=== Section Start ===

Definition required (what : string) : goerr := newCode ErrValidation what.

Definition CartItemList (info : option Z) : M order_db pb.CartItemListResponse :=
  match info with
  | None => fail (required "user info is required")
  | Some id =>
    list <- readService.CartItemList sql_carts (wrapu64 id) 0 0 [] ;;
    ret (pb.MkCartItemListResponse (wrap32 list.2) (shopCartToResponse <$> list.1))
  end.

(** The row a cart request describes. *)
Definition cart_of (request : pb.CartItemRequest) : ShoppingCartDO.t :=
  ShoppingCartDO.mk 0 false (pb.CartUserId request) (pb.CartGoodsId request) (pb.CartNums request)
    (pb.CartChecked request).

Definition CreateCartItem (request : option pb.CartItemRequest) : M order_db pb.ShopCartInfoResponse :=
  match request with
  | None => fail (required "cart item request is required")
  | Some request =>
    cart <- orderService.CreateCartItem (Some (cart_of request)) ;;
    ret (shopCartToResponse cart)
  end.
Definition UpdateCartItem (request : option pb.CartItemRequest) : M order_db unit :=
  match request with
  | None => fail (required "cart item request is required")
  | Some request => orderService.UpdateCartItem (Some (cart_of request))
  end.
Definition DeleteCartItem (request : option pb.CartItemRequest) : M order_db unit :=
  match request with
  | None => fail (required "cart item request is required")
  | Some request =>
    orderService.DeleteCartItem (wrapu64 (pb.CartUserId request)) (wrapu64 (pb.CartId request))
  end.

=== Section End ===

(WORK TO COMPLETE)
The reply should be a precise retyping of all the data.

(OUTPUT FOR THIS EXERCISE)
Definition required (what : string) : goerr := newCode ErrValidation what.

Definition CartItemList (info : option Z) : M order_db pb.CartItemListResponse :=
  match info with
  | None => fail (required "user info is required")
  | Some id =>
    list <- readService.CartItemList sql_carts (wrapu64 id) 0 0 [] ;;
    ret (pb.MkCartItemListResponse (wrap32 list.2) (shopCartToResponse <$> list.1))
  end.

(** The row a cart request describes. *)
Definition cart_of (request : pb.CartItemRequest) : ShoppingCartDO.t :=
  ShoppingCartDO.mk 0 false (pb.CartUserId request) (pb.CartGoodsId request) (pb.CartNums request)
    (pb.CartChecked request).

Definition CreateCartItem (request : option pb.CartItemRequest) : M order_db pb.ShopCartInfoResponse :=
  match request with
  | None => fail (required "cart item request is required")
  | Some request =>
    cart <- orderService.CreateCartItem (Some (cart_of request)) ;;
    ret (shopCartToResponse cart)
  end.
Definition UpdateCartItem (request : option pb.CartItemRequest) : M order_db unit :=
  match request with
  | None => fail (required "cart item request is required")
  | Some request => orderService.UpdateCartItem (Some (cart_of request))
  end.
Definition DeleteCartItem (request : option pb.CartItemRequest) : M order_db unit :=
  match request with
  | None => fail (required "cart item request is required")
  | Some request =>
    orderService.DeleteCartItem (wrapu64 (pb.CartUserId request)) (wrapu64 (pb.CartId request))
  end.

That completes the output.